PEDESTAL CRATER HEIGHTS ON MARS: CONSTRAINING THE THICKNESS OF AN ICE-RICH, MID-LATITUDE PALEODEPOSIT

We have recently presented evidence for an armoring and sublimation-driven formation mechanism for pedestal craters on Mars. In this model, pedestal craters form via impacts into ice-rich surface layers deposited at mid-latitudes during periods of higher obliquity. The ice in these deposits later sublimates as obliquity changes, lowering the elevation of the surrounding terrain and its exposed snow/ice. Beneath the armored cover of the pedestals, however, the ice-rich deposit is preserved. The heights of the pedestals thus offer direct evidence for the elevation of the icy paleosurface at the time of impact; they can be used to derive the minimum thickness of the paleodeposit. We measured the heights of 2300 pedestals between 60°N and 65°S using MOLA data. These can be used in conjunction with other pedestal crater attributes to place constraints on the distribution, volume, and timing of ice accumulation at mid-latitudes during obliquity excursions. From this analysis, we conclude that: (1) 82% (1885 of 2300) of pedestal craters have a height of <60 m; pedestal heights can reach up to ~260 m. (2) The mean mid-latitude pedestal height in the northern hemisphere is 48.0 m. In the southern hemisphere, the mean is 40.4 m. (3) Neither hemisphere shows any significant variation in height as a function of latitude, but longitudinal variations are present. In the northern hemisphere, the tallest pedestals are located in Utopia and Acidalia Planitia. In the southern hemisphere, the tallest pedestals are in Malea Planum. (4) Pedestal heights have no statistically significant correlation with pedestal crater diameters, nor with any other measured attribute such as the sinuosity of the pedestal perimeter or the extent of the pedestal.

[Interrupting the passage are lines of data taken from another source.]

Lemma strip_plus_digit c s : is_digit c → strip_plus (String c s) = String c s.
Proof. by destruct c as [[] [] [] [] [] [] [] []]. Qed.

(** Printing then parsing an unsigned number gives it back. *)
Lemma parse_u64_show n : (0 ≤ n ≤ u64_max)%Z → parse_u64 (show n) = Some n.
Proof.
  intros [H0 H1]. pose proof (digits_show n H0) as Hd.
  destruct (show_head n H0) as (c & s & Hs & Hc). unfold parse_u64.
  rewrite Hs, strip_plus_digit, <-Hs, Hd by done. simpl. by rewrite bool_decide_true.
Qed.

Lemma parse_u64_bounds s n : parse_u64 s = Some n → (0 ≤ n ≤ u64_max)%Z.
Proof.
  assert (∀ t acc m, (0 ≤ acc)%Z → digits_from acc t = Some m → (0 ≤ m)%Z) as Hpos.
  { induction t as [|c t IH]; intros acc m Ha; simpl; [naive_solver|].
    unfold digit_value. case_match eqn:E; simpl; [|done]. apply IH.
    unfold in_range in E. apply andb_true_iff in E as [E%N.leb_le _]. lia. }
  unfold parse_u64. destruct (digits _) as [m|] eqn:E; simpl; [|done].
  case_bool_decide; [|done]. intros [= <-]. apply digits_Some in E as [_ E].
  apply Hpos in E; lia.
Qed.

Lemma parse_i32_show n : (- 2 ^ 31 ≤ n < 2 ^ 31)%Z → parse_i32 (show n) = Some n.
Proof.
  intros [H0 H1]. destruct (decide (0 ≤ n)%Z) as [Hn|Hn].
  - pose proof (digits_show n Hn) as Hd. destruct (show_head n Hn) as (c & s & Hs & Hc).
    unfold parse_i32. rewrite Hs in *. rewrite strip_plus_digit, Hd by done. simpl.
    rewrite bool_decide_true by lia. by destruct c as [[] [] [] [] [] [] [] []].
  - destruct n as [|p|p]; [lia..|].
    change (show (Z.neg p)) with (String "-" (pretty (N.pos p))). simpl.
    rewrite digits_pretty. simpl. rewrite bool_decide_true by lia. done.
Qed.

(** ** Cuts at character boundaries *)

Lemma in_range_spec lo hi c : in_range lo hi c = true ↔ (lo ≤ byte_of c ≤ hi)%N.
Proof. unfold in_range. by rewrite andb_true_iff, !N.leb_le. Qed.

Ltac range_facts :=
  repeat match goal with
  | H : in_range _ _ _ = true |- _ => apply in_range_spec in H
  | H : in_range _ _ _ = false |- _ => apply not_true_iff_false in H; rewrite in_range_spec in H
  end.

(** No well-formed string starts with a continuation byte. *)
Lemma utf8_head c s : utf8 (String c s) = true → is_continuation c = false.
Proof.
  intros H. destruct (is_continuation c) eqn:E; [|done]. unfold is_continuation in E. exfalso.
  assert (∀ lo hi, (hi < 128 ∨ 191 < lo)%N → in_range lo hi c = false) as Hr.
  { intros lo hi ?. destruct (in_range lo hi c) eqn:?; [|done]. range_facts. lia. }
  simpl in H. rewrite !Hr in H by lia. simpl in H.
  repeat (case_match; try done). by rewrite andb_false_r in H.
Qed.

Lemma get_app_len (w g : string) : String.get (len w) (w +:+ g) = String.get 0 g.
Proof. induction w; [done|]. by rewrite str_app_cons. Qed.

Lemma is_char_boundary_app (w g : string) :
  utf8 g = true → is_char_boundary (w +:+ g) (len w) = true.
Proof.
  intros Hg. unfold is_char_boundary. case_decide as Hd; [done|].
  rewrite get_app_len. destruct g as [|c g]; simpl.
  - rewrite len_app in Hd. simpl in Hd. lia.
  - by rewrite (utf8_head c g).
Qed.

Lemma substring_len_0 s : String.substring 0 (len s) s = s.
Proof. induction s; simpl; congruence. Qed.

Lemma substring_app_l (w g : string) : String.substring 0 (len w) (w +:+ g) = w.
Proof. induction w as [|c w IH]; [by destruct g|]. rewrite str_app_cons. simpl. by rewrite IH. Qed.

Lemma substring_app_r (w g : string) :
  String.substring (len w) (len (w +:+ g) - len w) (w +:+ g) = g.
Proof.
  rewrite len_app. replace (len w + len g - len w) with (len g) by lia.
  induction w as [|c w IH]; [apply substring_len_0|]. by rewrite str_app_cons.
Qed.

Lemma substring_cut s n : n ≤ len s →
  String.substring 0 n s +:+ String.substring n (len s - n) s = s.
Proof.
  revert s. induction n as [|n IH]; intros s Hn.
  - rewrite Nat.sub_0_r, substring_len_0. by destruct s.
  - destruct s as [|c s]; [simpl in Hn; lia|]. simpl in *. rewrite str_app_cons, IH; [done|lia].
Qed.

Lemma substring_prefix_len s n : n ≤ len s → len (String.substring 0 n s) = n.
Proof.
  revert s. induction n as [|n IH]; intros [|c s] Hn; simpl in *; try lia. by rewrite IH by lia.
Qed.

Lemma split_at_app (w g : string) :
  is_char_boundary (w +:+ g) (len w) = true → split_at (len w) (w +:+ g) = Some (w, g).
Proof. intros H. unfold split_at. by rewrite H, substring_app_l, substring_app_r. Qed.

(** ** [trim] *)

(** A printing ASCII character other than the space. *)
Definition is_graph (c : ascii) : bool := in_range 33 126 c.

Lemma is_graph_ranges c lo hi : is_graph c → (hi < 33 ∨ 126 < lo)%N → in_range lo hi c = false.
Proof.
  intros H Hr. apply Is_true_true, in_range_spec in H.
  destruct (in_range lo hi c) eqn:?; [|done]. range_facts. lia.
Qed.

Lemma drop_white_graph w2 w3 c s :
  is_graph c → (∀ d, w2 c d = false) → (∀ d e, w3 c d e = false) →
  drop_white w2 w3 (String c s) = String c s.
Proof.
  intros Hc H2 H3. simpl. unfold is_white1. rewrite !is_graph_ranges by (done || lia). simpl.
  destruct s as [|d s]; [done|]. rewrite H2. destruct s as [|e s]; [done|]. by rewrite H3.
Qed.
(** [select!] over [branches], along the order in which they are polled: a branch that is
    polled makes its next access if that is enabled; the first one found at its end ends
    the [select!] with its result, and the others are dropped where they are.  When the
    polls run out, the [select!] still waits. *)
Fixpoint select_polls {W E A} (branches : list (prog W E A)) (polls : list nat) : prog W E A :=
  match polls with
  | [] => never
  | i :: polls =>
    match branches !! i with
    | Some (Ret a) => Ret a
    | Some (Throw e) => Throw e
    | Some (Panic s) => Panic s
    | Some (Step act k) =>
      Step (λ w, Some (match act w with Some (w', b) => (w', Some b) | None => (w, None) end))
           (λ o, match o with
                 | Some b => select_polls (<[i := k b]> branches) polls
                 | None => select_polls branches polls
                 end)
    | None => select_polls branches polls
    end
  end.

(** ** Running alone *)

Fixpoint run {W E A} (m : prog W E A) (w : W) : W * outcome E A :=
  match m with
  | Ret a => (w, Done a)
  | Throw e => (w, Failed e)
  | Panic s => (w, Panicked s)
  | Step act k =>
    match act w with
    | Some (w', b) => run (k b) w'
    | None => (w, Blocked)
    end
  end.

Section run.
Context {W : Type}.

Lemma run_eta {E A} (m : prog W E A) w o : (run m w).2 = o → run m w = ((run m w).1, o).
Proof. intros <-. by destruct (run m w). Qed.

Lemma run_bind {E A B} (m : prog W E A) (k : A → prog W E B) w :
  run (m ≫= k) w =
    match run m w with
    | (w', Done a) => run (k a) w'
    | (w', Failed e) => (w', Failed e)
    | (w', Panicked s) => (w', Panicked s)
    | (w', Blocked) => (w', Blocked)
    end.
Proof.
  revert w. induction m as [a|e|s|C act j IH]; intros w; [done..|]. simpl.
  destruct (act w) as [[w' b]|]; [apply IH|done].
Qed.

Lemma run_rethrow {E E' A} (f : E → E') (m : prog W E A) w :
  run (rethrow f m) w =
    match run m w with
    | (w', Done a) => (w', Done a)
    | (w', Failed e) => (w', Failed (f e))
    | (w', Panicked s) => (w', Panicked s)
    | (w', Blocked) => (w', Blocked)
    end.
Proof.
  revert w. induction m as [a|e|s|C act j IH]; intros w; [done..|]. simpl.
  destruct (act w) as [[w' b]|]; [apply IH|done].
Qed.

Lemma run_attempt {E E' A} (m : prog W E A) w :
  run (attempt (E':=E') m) w =
    match run m w with
    | (w', Done a) => (w', Done (Ok a))
    | (w', Failed e) => (w', Done (Err e))
    | (w', Panicked s) => (w', Panicked s)
    | (w', Blocked) => (w', Blocked)
    end.
Proof.
  revert w. induction m as [a|e|s|C act j IH]; intros w; [done..|]. simpl.
  destruct (act w) as [[w' b]|]; [apply IH|done].
Qed.

Lemma run_zoom {S E A} (l : lens W S) `{!LensOk l} (m : prog S E A) w :
  run (zoom l m) w = (put l (run m (view l w)).1 w, (run m (view l w)).2).
Proof.
  revert w. induction m as [a|e|s|C act j IH]; intros w; simpl; [by rewrite put_view..|].
  destruct (act (view l w)) as [[s b]|]; simpl; [|by rewrite put_view].
  by rewrite IH, view_put, put_put.
Qed.

Lemma run_critical {E A} (f : W → W * result E A) w :
  run (critical f) w = ((f w).1, match (f w).2 with Ok a => Done a | Err e => Failed e end).
Proof. unfold critical, atomic. simpl. destruct (f w) as [w' [a|e]]; done. Qed.

Lemma run_section {E A} (f : W → W * outcome E A) w :
  run (section f) w = match f w with (_, Blocked) => (w, Blocked) | wo => wo end.
Proof. unfold section. simpl. by destruct (f w) as [w' []]. Qed.

Lemma run_atomic {E B} (f : W → W * B) w :
  run (atomic (E:=E) f) w = ((f w).1, Done (f w).2).
Proof. unfold atomic. simpl. by destruct (f w). Qed.

Lemma run_lift_result {E A} (r : result E A) (w : W) :
  run (lift_result r) (w : W) = (w, match r with Ok a => Done a | Err e => Failed e end).
Proof. by destruct r. Qed.
End run.

(** A program that returned, step by step. *)
Section returns.
Context {W : Type}.

Lemma run_bind_Done {E A B} (m : prog W E A) (k : A → prog W E B) w w2 b :
  run (m ≫= k) w = (w2, Done b) → ∃ w1 a, run m w = (w1, Done a) ∧ run (k a) w1 = (w2, Done b).
Proof. rewrite run_bind. destruct (run m w) as [w1 [a|e|s|]]; intros; simplify_eq; eauto. Qed.

Lemma run_rethrow_Done {E E' A} (f : E → E') (m : prog W E A) w w1 a :
  run (rethrow f m) w = (w1, Done a) → run m w = (w1, Done a).
Proof. rewrite run_rethrow. by destruct (run m w) as [w2 []]; intros; simplify_eq. Qed.

Lemma run_lift_Done {E A} (r : result E A) (w w1 : W) a :
  run (lift_result r) w = (w1, Done a) → w1 = w ∧ r = Ok a.
Proof. by destruct r; intros; simplify_eq/=. Qed.

Lemma run_zoom_Done {S E A} (l : lens W S) `{!LensOk l} (m : prog S E A) w w1 a :
  run (zoom l m) w = (w1, Done a) → ∃ s, run m (view l w) = (s, Done a) ∧ w1 = put l s w.
Proof. rewrite run_zoom by apply _. destruct (run m (view l w)) as [s o]. simpl. intros [= <- ->]. eauto. Qed.
End returns.

#[export] Hint Rewrite @run_bind @run_rethrow @run_attempt @run_critical @run_section @run_atomic @run_lift_result : weave.
#[export] Hint Rewrite @run_zoom using typeclasses eauto : weave.

(** ** Running together *)

(** A state and the programs over it.  [spawnable] are the requests that may arrive. *)
Section interleave.
Context {W E A : Type}.
Implicit Types (w : W) (p : prog W E A) (ps : list (prog W E A)).

Inductive interleave (spawnable : prog W E A → Prop) :
    W * list (prog W E A) → W * list (prog W E A) → Prop :=
| interleave_step w w' ps i B (act : W → option (W * B)) k b :
    ps !! i = Some (Step act k) →
    act w = Some (w', b) →
    interleave spawnable (w, ps) (w', <[i := k b]> ps)
| interleave_spawn w ps p :
    spawnable p → interleave spawnable (w, ps) (w, ps ++ [p]).

(** A program of the pool may run on, undisturbed. *)
Lemma interleave_run spawnable w ps i p :
  ps !! i = Some p → ∃ ps', rtc (interleave spawnable) (w, ps) ((run p w).1, ps').
Proof.
  revert w ps. induction p as [a|e|msg|B act k IH]; intros w ps Hi; simpl; [by eexists..|].
  destruct (act w) as [[w' b]|] eqn:Hact; [|by eexists].
  destruct (IH b w' (<[i := k b]> ps)) as [ps' Hsteps].
  { apply list_lookup_insert_eq. by eapply lookup_lt_Some. }
  exists ps'. eapply rtc_l; [by eapply interleave_step|done].
Qed.

(** So may a new request; calls one after the other are one of the interleavings. *)
Lemma interleave_call spawnable w ps p :
  spawnable p → ∃ ps', rtc (interleave spawnable) (w, ps) ((run p w).1, ps').
Proof.
  intros Hp. destruct (interleave_run spawnable w (ps ++ [p]) (length ps) p) as [ps' Hsteps].
  { by apply list_lookup_middle. }
  exists ps'. eapply rtc_l; [by apply interleave_spawn|done].
Qed.

Lemma interleave_calls spawnable w ps calls :
  Forall spawnable calls →
  ∃ ps', rtc (interleave spawnable) (w, ps) (fold_left (λ w p, (run p w).1) calls w, ps').
Proof.
  intros Hcalls. revert w ps. induction Hcalls as [|p calls Hp _ IH]; intros w ps; [by eexists|]. simpl.
  destruct (interleave_call spawnable w ps p Hp) as [ps1 H1]. destruct (IH (run p w).1 ps1) as [ps2 H2].
  exists ps2. by etrans.
Qed.

(** One interleaving, given by its choices: a request arrives, or a program of the pool
    makes its next access (where it has none that is enabled, nothing happens). *)
Inductive choice : Type :=
| Arrive (p : prog W E A)
| Advance (i : nat).

Definition follow_choice (c : W * list (prog W E A)) (ch : choice) : W * list (prog W E A) :=
  match ch with
  | Arrive p => (c.1, c.2 ++ [p])
  | Advance i =>
    match c.2 !! i with
    | Some (Step act k) =>
      match act c.1 with
      | Some (w', b) => (w', <[i := k b]> c.2)
      | None => c
      end
    | _ => c
    end
  end.

Definition follow (choices : list choice) (c : W * list (prog W E A)) : W * list (prog W E A) :=
  fold_left follow_choice choices c.

Definition arrivals (choices : list choice) : list (prog W E A) :=
  omap (λ ch, match ch with Arrive p => Some p | Advance _ => None end) choices.

Lemma follow_interleave spawnable choices c :
  Forall spawnable (arrivals choices) → rtc (interleave spawnable) c (follow choices c).
Proof.
  revert c. induction choices as [|[p|i] choices IH]; intros [w ps] Hc; [done| |]; cbn in Hc |- *.
  - apply Forall_cons in Hc as [Hp Hc]. eapply rtc_l; [by apply interleave_spawn|]. by apply IH.
  - destruct (ps !! i) as [[a|e|msg|B act k]|] eqn:Hi; try by apply IH.
    destruct (act w) as [[w' b]|] eqn:Hact; [|by apply IH].
    eapply rtc_l; [by eapply interleave_step|]. by apply IH.
Qed.

Context (may_panic : Prop) (I : W → Prop) (R : W → W → Prop).

(** A predicate the other programs cannot invalidate. *)
Definition stable (P : W → Prop) : Prop := ∀ w w', P w → R w w' → P w'.

(** From a state where [P] holds, whatever the others do within [R]: every access
    keeps the invariant [I], stays within [R], and the end satisfies [Post]; a panic only
    where panics are allowed. *)
Fixpoint rg {E' A'} (P : W → Prop) (m : prog W E' A') (Post : result E' A' → W → Prop) : Prop :=
  match m with
  | Ret a => ∀ w, I w → P w → Post (Ok a) w
  | Throw e => ∀ w, I w → P w → Post (Err e) w
  | Panic _ => may_panic
  | Step act k => ∀ w w' b, I w → P w → act w = Some (w', b) →
      I w' ∧ R w w' ∧ ∃ Q, Q w' ∧ stable Q ∧ rg Q (k b) Post
  end.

This supports the notion that the resulting height of the pedestal is determined by the thickness of the ice-rich target deposit and not the impact process. (5) Pedestal craters with significantly different heights are found in close proximity to each other, and in some cases pedestals are partially draped or completely superposed on other pedestals. This implies multiple distinct episodes of the deposition of a mid-latitude, ice-rich layer.